Amsterdam staat voor internationale solidariteit en rechtvaardigheid

  • De gemeente gaat geen stedenbanden of internationale samenwerkingen aan met overheden of overheidsinstellingen van landen die gebieden volgens internationaal recht illegaal koloniseren en/of oorspronkelijke volkeren onderdrukken. Ook neemt de gemeente geen deel aan handelsmissies naar die landen. De samenwerkingen die al bestaan, zoals die met Tel Aviv, worden direct verbroken.
  • We willen een einde maken aan Nederland als belastingparadijs voor wapenproducenten en de industrie voor militaire technologieën. Dit doen we door het tegengaan van de vestiging van wapenbedrijven in onze gemeente - ongeacht of dit een brievenbusfirma of kantoor is, of een andere vorm heeft.
  • We handhaven de VN-lijst van bedrijven die bijdragen aan de illegale Israëlische nederzettingen en die klimaatwetgeving overtreden streng. We controleren bedrijven die zich in de gemeente willen vestigen op hun ethische gedrag.
  • De gemeente gaat geen banden aan met bedrijven die handelen in strijd met de OESO-richtlijnen of United Nations Guiding Principles on Business and Human Rights.
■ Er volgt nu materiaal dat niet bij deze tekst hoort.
(** The tokens the loop of the [send] branch reports: a token that is
    neither a [-t] nor a [-m] flag and that carries a flag or arrives when
    a target is already set. *)
Definition reportedBySend (st : Index.SendVars) (arg : Arg) : bool :=
  negb (Index.flagIs (flag arg) "t" "targetType")
  && negb (Index.flagIs (flag arg) "m" "message")
  && (truthy (flag arg) || truthy (Index.target st)).

(** The two lines written for a reported token. *)
Definition sendWarning (arg : Arg) : list Output :=
  [Log [VStr "Unknown option or too many targets:"; valOf (value arg)];
   Log [VStr (Index.usages "send")]].


(** How many calls line [n] has issued in a trace, and how many of its
    calls have settled. *)
Definition isIssuedBy (n : nat) (e : Index.ConsoleEvent) : bool :=
  match e with
  | Index.Issued m _ => m =? n
  | _ => false
  end.

Definition isSettledFor (n : nat) (e : Index.ConsoleEvent) : bool :=
  match e with
  | Index.Settled m _ _ => m =? n
  | _ => false
  end.

Definition issued (n : nat) (t : list Index.ConsoleEvent) : nat :=
  length (filter (isIssuedBy n) t).

Definition settled (n : nat) (t : list Index.ConsoleEvent) : nat :=
  length (filter (isSettledFor n) t).

(** The lines with a suspended listener, and the lines with a suspended
    closure. *)
Definition suspendedLines (st : Index.Console) : list nat :=
  map Index.suspendedLine (Index.suspended st).

Definition waitingLines (st : Index.Console) : list nat :=
  map Index.suspendedLine
      (filter (fun s => negb (Index.isListing s)) (Index.suspended st)).

Definition listingLines (st : Index.Console) : list nat :=
  map Index.suspendedLine (filter Index.isListing (Index.suspended st)).

(** In the trace [t] line [n] is a command that runs one procedure, or
    one that runs its two listings jointly. *)
Definition runsAlone (syntaxOk : string -> bool)
           (t : list Index.ConsoleEvent) (n : nat) : Prop :=
  forall line : string,
    In (Index.Dispatched n line) t ->
    isJoint (Index.processCommand syntaxOk line) = false.

Definition runsJointly (syntaxOk : string -> bool)
           (t : list Index.ConsoleEvent) (n : nat) : Prop :=
  exists line : string,
    In (Index.Dispatched n line) t
    /\ isJoint (Index.processCommand syntaxOk line) = true.

(** What holds of every Console the event loop reaches.  The lines of
    the trace have been dispatched, each once.  A listener is suspended
    at most once; its line runs one procedure, has one call pending and
    has not prompted.  A suspended closure belongs to a line that runs
    its listings jointly.  A line that runs one procedure and is not
    suspended has all its calls settled.  A line whose [Promise.all] is
    pending has a closure suspended and has not prompted.  Every line
    dispatched is suspended, awaits its [Promise.all] or has prompted.
    Where the trace has the prompt of a line, [processCommand] has
    returned for that line before and the line has no other prompt;
    when the line runs one procedure, its calls were all settled before
    and the line does nothing after. *)
Record Reachable (syntaxOk : string -> bool) (st : Index.Console)
  : Prop := mkReachable {
  lines_bounded :
    Forall (fun e => Index.lineOf e < Index.dispatched st) (Index.trace st);
  dispatched_once :
    forall (n : nat) (line line' : string),
      In (Index.Dispatched n line) (Index.trace st) ->
      In (Index.Dispatched n line') (Index.trace st) ->
      line = line';
  waiting_once : NoDup (waitingLines st);
  waiting_open :
    forall n : nat, In n (waitingLines st) ->
      n < Index.dispatched st
      /\ runsAlone syntaxOk (Index.trace st) n
      /\ issued n (Index.trace st) = S (settled n (Index.trace st))
      /\ ~ In (Index.Prompted n) (Index.trace st);
  listing_joint :
    forall n : nat, In n (listingLines st) ->
      runsJointly syntaxOk (Index.trace st) n;
  alone_settled :
    forall n : nat,
      runsAlone syntaxOk (Index.trace st) n ->
      ~ In n (waitingLines st) ->
      issued n (Index.trace st) = settled n (Index.trace st);
  awaiting_once : NoDup (Index.awaitingAll st);
  awaiting_open :
    forall n : nat, In n (Index.awaitingAll st) ->
      In n (listingLines st)
      /\ ~ In (Index.Prompted n) (Index.trace st);
  served :
    forall n : nat, n < Index.dispatched st ->
      In n (waitingLines st) \/ In n (Index.awaitingAll st)
      \/ In (Index.Prompted n) (Index.trace st);
  prompt_closes :
    forall (n : nat) (t1 t2 : list Index.ConsoleEvent),
      Index.trace st = (t1 ++ Index.Prompted n :: t2)%list ->
      In (Index.Returned n) t1
      /\ ~ In (Index.Prompted n) t1
      /\ ~ In (Index.Prompted n) t2
      /\ (runsAlone syntaxOk (Index.trace st) n ->
          issued n t1 = settled n t1
          /\ Forall (fun e => Index.lineOf e <> n) t2)
}.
Deze richtlijnen worden strenge voorwaarden voor aanbestedingen, subsidies en alle andere vormen van samenwerkingen of contracten die de gemeente aangaat.
  • De gemeente gaat zorgvuldig na welke samenwerkingsverbanden zijn aangegaan met internationale bedrijven en leveranciers in het kader van Amsterdam inbusiness. Samenwerkingen met bedrijven die banden hebben met en/of bijdragen aan de onderdrukking van mens of planeet moeten opgezegd worden.